A Assembleia Legislativa do Acre debateu, nesta quinta-feira (7), os impactos devastadores das apostas esportivas e aplicativos de jogos que estão levando ao superendividamento e até ao suicídio de cidadãos, conforme apontado em audiência pública presidida pelo deputado Pedro Longo (PDT). O evento contou com representantes do Procon dos Estados do Acre e Rondônia, do Ministério Público e da Ordem dos Advogados do Brasil (OAB/AC), que denunciaram o papel dos influenciadores digitais na promoção desenfreada de jogos de azar.
Segundo Longo, o aumento do superendividamento no Acre está vinculado diretamente ao avanço das apostas esportivas em redes sociais, onde influenciadores promovem esses serviços sem qualquer cautela. “As apostas criam uma série de problemas financeiros e psicológicos, levando pessoas a desespero e até ao suicídio. Parte do recurso do Bolsa Família está indo parar nessas plataformas”, afirmou o deputado, cobrando medidas educativas para conter o que descreveu como “um vício”.
A diretora-presidente do Procon do Acre, Alana Albuquerque, ressaltou que o endividamento das famílias vem crescendo. De acordo com dados apresentados, o Procon registrou 129 atendimentos de superendividados no Acre entre março e dezembro de 2023. “Estima-se que 5 milhões de pessoas em todo o país, algumas beneficiárias de programas sociais, direcionaram R$ 3 bilhões para apostas apenas em agosto. A falta de controle e a publicidade massiva criam a ilusão de que se pode viver disso, mas muitos perdem tudo e perdem até a vida”, lamentou Albuquerque.
O coordenador estadual do Procon de Rondônia, Yan Gabriel Helmann, destacou a fragilidade da regulação das casas de apostas no Brasil, permitindo que operem sem segurança para os usuários. Ele mencionou que há denúncias de manipulação de resultados e casos de depressão entre os endividados. “As pessoas estão vendendo suas casas e sofrendo graves consequências psicológicas por causa desse mercado, que movimenta bilhões sem qualquer controle real”, disse.

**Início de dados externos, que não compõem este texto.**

(* ===== verification/Retention.v ===== *)
(** * Retention evidence ([retention/contracts.ts], [retention/identity.ts])

    The records a retention controller keeps: who owns which artifact and until when, the
    stops that end its use, the plans, attempts, tombstones, receipts and checkpoints of an
    erasure.  A record is a body and the identity derived from it.  The numbers of these
    records are integers; any other number fails the checks that every integer out of
    range fails. *)
From S2P Require Import Prelude JsString JsNumber Json JsonLimits JsonParse Hash Zod.
From S2P Require Import JsonObject Event Codec Records.

(** ** Literals *)

Inductive RetentionProviderLane : Type := Alpaca | Fmp.

Inductive RetentionStopReason : Type :=
  | Maximum_retention | Account_closure | Owner_revocation | Provider_guidance
  | Classification_loss | Subscription_termination | Attestation_expired.

Inductive AttemptOutcome : Type := Attempt_started | Attempt_erased | Already_absent | Attempt_failed.

#[export] Instance RetentionProviderLane_eq_dec : EqDecision RetentionProviderLane.
Proof. solve_decision. Defined.
#[export] Instance RetentionStopReason_eq_dec : EqDecision RetentionStopReason.
Proof. solve_decision. Defined.
#[export] Instance AttemptOutcome_eq_dec : EqDecision AttemptOutcome.
Proof. solve_decision. Defined.

#[export] Instance RetentionProviderLane_enum : Enumerated RetentionProviderLane.
Proof.
  refine {| enum_name := λ l, match l with Alpaca => js "alpaca" | Fmp => js "fmp" end;
    enum_all := [Alpaca; Fmp] |}.
  - by intros [].
  - intros []; apply js_units.
Defined.

#[export] Instance RetentionStopReason_enum : Enumerated RetentionStopReason.
Proof.
  refine {| enum_name := λ r, match r with
    | Maximum_retention => js "maximum-retention" | Account_closure => js "account-closure"
    | Owner_revocation => js "owner-revocation" | Provider_guidance => js "provider-guidance"
    | Classification_loss => js "classification-loss"
    | Subscription_termination => js "subscription-termination"
    | Attestation_expired => js "attestation-expired" end;
    enum_all := [Maximum_retention; Account_closure; Owner_revocation; Provider_guidance;
      Classification_loss; Subscription_termination; Attestation_expired] |}.
  - by intros [].
  - intros []; apply js_units.
Defined.

#[export] Instance AttemptOutcome_enum : Enumerated AttemptOutcome.
Proof.
  refine {| enum_name := λ o, match o with
    | Attempt_started => js "started" | Attempt_erased => js "erased"
    | Already_absent => js "already-absent" | Attempt_failed => js "failed" end;
    enum_all := [Attempt_started; Attempt_erased; Already_absent; Attempt_failed] |}.
  - by intros [].
  - intros []; apply js_units.
Defined.

(** ** Records *)

(** [Omit<RetentionOwnership, "ownershipId">] *)
Record OwnershipInput : Type := {
  ow_policyId : jsstring;
  ow_providerLane : RetentionProviderLane;
  ow_providerId : jsstring;
  ow_datasetId : jsstring;
  ow_feedId : jsstring;
  ow_endpointChannelId : jsstring;
  ow_artifactObservationId : jsstring;
  ow_artifactDigest : jsstring;
  ow_artifactSizeBytes : Z;
  ow_derivedIds : list jsstring;
  ow_trustedCaptureMs : Z;
  ow_expiresAtMs : Z
}.

Record RetentionOwnership : Type := {
  ow_ownershipId : jsstring;
  ow_input :> OwnershipInput
}.

(** [Omit<RetentionStopEvent, "stopEventId">] *)
Record StopInput : Type := {
  st_policyId : jsstring;
  st_providerLane : RetentionProviderLane;
  st_providerId : jsstring;
  st_effectiveAtMs : Z;
  st_deadlineMs : Z;
  st_reason : RetentionStopReason
}.

Record RetentionStopEvent : Type := {
  st_stopEventId : jsstring;
  st_input :> StopInput
}.

(** A plan's [predecessorReceiptId] is null in every plan. *)
Record PlanBody : Type := {
  pl_policyId : jsstring;
  pl_providerLane : RetentionProviderLane;
  pl_providerId : jsstring;
  pl_datasetIds : list jsstring;
  pl_feedIds : list jsstring;
  pl_endpointChannelIds : list jsstring;
  pl_artifactObservationIds : list jsstring;
  pl_artifactDigests : list jsstring;
  pl_derivedIds : list jsstring;
  pl_stopEventId : jsstring;
  pl_effectiveAtMs : Z;
  pl_deadlineMs : Z
}.

Record RetentionErasurePlan : Type := {
  pl_planId : jsstring;
  pl_planHash : jsstring;
  pl_body :> PlanBody
}.

Record AttemptBody : Type := {
  at_planId : jsstring;
  at_artifactDigest : jsstring;
  at_attemptOrdinal : Z;
  at_startedAtMs : Z;
  at_outcome : AttemptOutcome
}.

Record RetentionErasureAttempt : Type := {
  at_attemptId : jsstring;
  at_body :> AttemptBody
}.

Record TombstoneBody : Type := {
  tb_planId : jsstring;
  tb_artifactDigest : jsstring;
  tb_recordedAtMs : Z
}.

Record RetentionTombstone : Type := {
  tb_tombstoneId : jsstring;
  tb_body :> TombstoneBody
}.

(** The outcome of a receipt is always [verified-erased]. *)
Record ReceiptBody : Type := {
  rc_planId : jsstring;
  rc_planHash : jsstring;
  rc_artifactDigests : list jsstring;
  rc_artifactObservationIds : list jsstring;
  rc_priorSizeBytes : Z;
  rc_attemptCount : Z;
  rc_completedAtMs : Z
}.

Record RetentionReceipt : Type := {
  rc_receiptId : jsstring;
  rc_body :> ReceiptBody
}.

Record CheckpointBody : Type := {
  ck_planId : jsstring;
  ck_receiptId : jsstring;
  ck_sequence : Z;
  ck_completedAtMs : Z
}.

Record RetentionCheckpoint : Type := {
  ck_checkpointId : jsstring;
  ck_body :> CheckpointBody
}.

Record RevalidationBody : Type := {
  rv_planId : jsstring;
  rv_sequence : Z;
  rv_predecessorReceiptId : jsstring;
  rv_receipt : RetentionReceipt;
  rv_recordedAtMs : Z
}.

Record RetentionReceiptRevalidation : Type := {
  rv_revalidationId : jsstring;
  rv_body :> RevalidationBody
}.

(** What an erasure reports: the copies it erased, and whether there was none. *)
Record ErasureResult : Type := {
  er_artifactDigest : jsstring;
  er_content : Z;
  er_staging : Z;
  er_snapshot : Z;
  er_quarantine : Z;
  er_alreadyAbsent : bool
}.

(** ** JSON forms *)

Definition ownership_input_fields (o : OwnershipInput) : jobject :=
  [(js "policyId", JStr (ow_policyId o)); (js "providerLane", jenum (ow_providerLane o));
   (js "providerId", JStr (ow_providerId o)); (js "datasetId", JStr (ow_datasetId o));
   (js "feedId", JStr (ow_feedId o)); (js "endpointChannelId", JStr (ow_endpointChannelId o));
   (js "artifactObservationId", JStr (ow_artifactObservationId o));
   (js "artifactDigest", JStr (ow_artifactDigest o));
   (js "artifactSizeBytes", jint (ow_artifactSizeBytes o));
   (js "derivedIds", jstrs (ow_derivedIds o));
   (js "trustedCaptureMs", jint (ow_trustedCaptureMs o)); (js "expiresAtMs", jint (ow_expiresAtMs o))].

Definition ownership_json (o : RetentionOwnership) : json :=
  JObj ((js "ownershipId", JStr (ow_ownershipId o)) :: ownership_input_fields o).

Definition stop_input_fields (s : StopInput) : jobject :=
  [(js "policyId", JStr (st_policyId s)); (js "providerLane", jenum (st_providerLane s));
   (js "providerId", JStr (st_providerId s)); (js "effectiveAtMs", jint (st_effectiveAtMs s));
   (js "deadlineMs", jint (st_deadlineMs s)); (js "reason", jenum (st_reason s))].

Definition stop_json (s : RetentionStopEvent) : json :=
  JObj ((js "stopEventId", JStr (st_stopEventId s)) :: stop_input_fields s).

Definition plan_body_fields (p : PlanBody) : jobject :=
  [(js "policyId", JStr (pl_policyId p)); (js "providerLane", jenum (pl_providerLane p));
   (js "providerId", JStr (pl_providerId p)); (js "datasetIds", jstrs (pl_datasetIds p));
   (js "feedIds", jstrs (pl_feedIds p)); (js "endpointChannelIds", jstrs (pl_endpointChannelIds p));
   (js "artifactObservationIds", jstrs (pl_artifactObservationIds p));
   (js "artifactDigests", jstrs (pl_artifactDigests p)); (js "derivedIds", jstrs (pl_derivedIds p));
   (js "stopEventId", JStr (pl_stopEventId p)); (js "effectiveAtMs", jint (pl_effectiveAtMs p));
   (js "deadlineMs", jint (pl_deadlineMs p)); (js "predecessorReceiptId", JNull)].

(** A plan without its hash. *)
Definition plan_record_fields (planId : jsstring) (p : PlanBody) : jobject :=
  plan_body_fields p ++ [(js "planId", JStr planId)].

Definition plan_json (p : RetentionErasurePlan) : json :=
  JObj (plan_record_fields (pl_planId p) p ++ [(js "planHash", JStr (pl_planHash p))]).

Definition attempt_body_fields (a : AttemptBody) : jobject :=
  [(js "planId", JStr (at_planId a)); (js "artifactDigest", JStr (at_artifactDigest a));
   (js "attemptOrdinal", jint (at_attemptOrdinal a)); (js "startedAtMs", jint (at_startedAtMs a));
   (js "outcome", jenum (at_outcome a))].

Definition attempt_json (a : RetentionErasureAttempt) : json :=
  JObj (attempt_body_fields a ++ [(js "attemptId", JStr (at_attemptId a))]).

Definition tombstone_body_fields (t : TombstoneBody) : jobject :=
  [(js "planId", JStr (tb_planId t)); (js "artifactDigest", JStr (tb_artifactDigest t));
   (js "recordedAtMs", jint (tb_recordedAtMs t))].

Definition tombstone_json (t : RetentionTombstone) : json :=
  JObj (tombstone_body_fields t ++ [(js "tombstoneId", JStr (tb_tombstoneId t))]).

Definition receipt_body_fields (r : ReceiptBody) : jobject :=
  [(js "planId", JStr (rc_planId r)); (js "planHash", JStr (rc_planHash r));
   (js "artifactDigests", jstrs (rc_artifactDigests r));
   (js "artifactObservationIds", jstrs (rc_artifactObservationIds r));
   (js "priorSizeBytes", jint (rc_priorSizeBytes r)); (js "attemptCount", jint (rc_attemptCount r));
   (js "outcome", JStr (js "verified-erased")); (js "completedAtMs", jint (rc_completedAtMs r))].

Definition receipt_json (r : RetentionReceipt) : json :=
  JObj (receipt_body_fields r ++ [(js "receiptId", JStr (rc_receiptId r))]).

Definition checkpoint_body_fields (c : CheckpointBody) : jobject :=
  [(js "planId", JStr (ck_planId c)); (js "receiptId", JStr (ck_receiptId c));
   (js "sequence", jint (ck_sequence c)); (js "completedAtMs", jint (ck_completedAtMs c))].

Definition checkpoint_json (c : RetentionCheckpoint) : json :=
  JObj (checkpoint_body_fields c ++ [(js "checkpointId", JStr (ck_checkpointId c))]).

Definition revalidation_body_fields (r : RevalidationBody) : jobject :=
  [(js "planId", JStr (rv_planId r)); (js "sequence", jint (rv_sequence r));
   (js "predecessorReceiptId", JStr (rv_predecessorReceiptId r));
   (js "receipt", receipt_json (rv_receipt r)); (js "recordedAtMs", jint (rv_recordedAtMs r))].

Definition revalidation_json (r : RetentionReceiptRevalidation) : json :=
  JObj (revalidation_body_fields r ++ [(js "revalidationId", JStr (rv_revalidationId r))]).

(** ** Identities *)

Section identities.
Context `{Sha256}.

Definition prefixed (prefix domain : string) (fields : jobject) : res jsstring :=
  let* h := canonicalHash (js domain) (JObj fields) in
  Ok (js prefix ++ h).

Definition deriveRetentionOwnershipId (value : OwnershipInput) : res jsstring :=
  prefixed "row1_" "peas/market-acquisition-retention-ownership/v1" (ownership_input_fields value).

Definition deriveRetentionStopEventId (value : StopInput) : res jsstring :=
  prefixed "rst1_" "peas/market-acquisition-retention-stop/v1" (stop_input_fields value).

Definition deriveRetentionPlanId (value : PlanBody) : res jsstring :=
  prefixed "rpl1_" "peas/market-acquisition-retention-plan/v1" (plan_body_fields value).

Definition deriveRetentionPlanHash (planId : jsstring) (value : PlanBody) : res jsstring :=
  canonicalHash (js "peas/market-acquisition-retention-plan-record/v1")
    (JObj (plan_record_fields planId value)).

Definition deriveRetentionAttemptId (value : AttemptBody) : res jsstring :=
  prefixed "rea1_" "peas/market-acquisition-retention-attempt/v1" (attempt_body_fields value).

Definition deriveRetentionTombstoneId (value : TombstoneBody) : res jsstring :=
  prefixed "rtm1_" "peas/market-acquisition-retention-tombstone/v1" (tombstone_body_fields value).

Definition deriveRetentionReceiptId (value : ReceiptBody) : res jsstring :=
  prefixed "rrc1_" "peas/market-acquisition-retention-receipt/v1" (receipt_body_fields value).

Definition deriveRetentionReceiptRevalidationId (value : RevalidationBody) : res jsstring :=
  prefixed "rrv1_" "peas/market-acquisition-retention-revalidation/v1" (revalidation_body_fields value).

Definition deriveRetentionCheckpointId (value : CheckpointBody) : res jsstring :=
  prefixed "rck1_" "peas/market-acquisition-retention-checkpoint/v1" (checkpoint_body_fields value).

Definition recomputeRetentionPlanHash (plan : RetentionErasurePlan) : res jsstring :=
  deriveRetentionPlanHash (pl_planId plan) plan.
End identities.

(** ** Retention policies ([market-acquisition/private-artifact-policy.ts])

    How long an artifact may be kept, and how soon after a stop it must be gone.  The paths
    of the vault are not modelled. *)

Definition ALPACA_RETENTION_POLICY_ID : jsstring := js "p1-10-alpaca-private-retention-v1".
Definition FMP_RETENTION_POLICY_ID : jsstring := js "p1-10-fmp-private-retention-disabled-v1".
Definition ALPACA_MAX_RETENTION_DAYS : Z := 3650.
Definition ALPACA_STOP_GRACE_DAYS : Z := 30.
Definition UTC_DAY_MS : Z := 86400000.

Record PrivateArtifactPolicy : Type := {
  pp_policyId : jsstring;
  pp_providerLane : RetentionProviderLane;
  pp_maximumRetentionMs : Z;
  pp_stopGraceMs : Z;
  pp_enabled : bool
}.

Definition ALPACA_PRIVATE_ARTIFACT_POLICY : PrivateArtifactPolicy := {|
  pp_policyId := ALPACA_RETENTION_POLICY_ID; pp_providerLane := Alpaca;
  pp_maximumRetentionMs := ALPACA_MAX_RETENTION_DAYS * UTC_DAY_MS;
  pp_stopGraceMs := ALPACA_STOP_GRACE_DAYS * UTC_DAY_MS; pp_enabled := true |}.

Definition FMP_PRIVATE_ARTIFACT_POLICY : PrivateArtifactPolicy := {|
  pp_policyId := FMP_RETENTION_POLICY_ID; pp_providerLane := Fmp;
  pp_maximumRetentionMs := ALPACA_MAX_RETENTION_DAYS * UTC_DAY_MS;
  pp_stopGraceMs := 0; pp_enabled := false |}.

(** [Number.isSafeInteger(value) && value >= 0] *)
Definition safe_time (value : Z) : bool := is_safe_integer value && (0 <=? value).

(** The earlier of a provider's deadline, if any, and the policy's. *)
Definition earlier (own : Z) (provider : option Z) : Z :=
  match provider with Some t => Z.min own t | None => own end.

Definition retentionExpiryMs (policy : PrivateArtifactPolicy) (trustedCaptureMs : Z)
    (earlierProviderDeadlineMs : option Z) : res Z :=
  guard! negb (safe_time trustedCaptureMs) throws RangeError "Trusted capture time is invalid" ;;
  guard! match earlierProviderDeadlineMs with Some t => negb (safe_time t) | None => false end
    throws RangeError "Provider deadline is invalid" ;;
  let maximum := trustedCaptureMs + pp_maximumRetentionMs policy in
  guard! negb (is_safe_integer maximum) throws RangeError "Retention expiry exceeds safe time" ;;
  Ok (earlier maximum earlierProviderDeadlineMs).

Definition retentionStopDeadlineMs (policy : PrivateArtifactPolicy) (effectiveStopMs : Z)
    (earlierProviderDeadlineMs : option Z) : res Z :=
  guard! negb (safe_time effectiveStopMs) throws RangeError "Effective stop time is invalid" ;;
  let graceDeadline := effectiveStopMs + pp_stopGraceMs policy in
  guard! negb (is_safe_integer graceDeadline) throws RangeError "Stop deadline exceeds safe time" ;;
  Ok (earlier graceDeadline earlierProviderDeadlineMs).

A presidente da Comissão de Defesa do Consumidor da OAB/AC, Larissa Mendes, reforçou a necessidade de maior responsabilidade dos influenciadores. “A autorização governamental para apostas não impediu o aumento dos endividados. Os influenciadores têm um papel crucial ao incentivar isso sem qualquer análise crítica do impacto”, afirmou Mendes.
O promotor Carlos Maia, do Ministério Público do Acre, frisou a gravidade da situação ao destacar o problema de saúde pública e os transtornos psicológicos severos que decorrem das apostas. “A regulação é competência da União, mas não pode ignorar os danos sociais. O vício em apostas afeta o consumo e o sustento das famílias, levando a um impacto econômico real e duradouro para o comércio local”, alertou Maia, comparando o fenômeno com esquemas de pirâmides financeiras.
O deputado Pedro Longo concluiu a audiência reafirmando a necessidade urgente de campanhas de conscientização, enquanto aguarda uma resposta efetiva do governo federal para a regulamentação e fiscalização do mercado de apostas.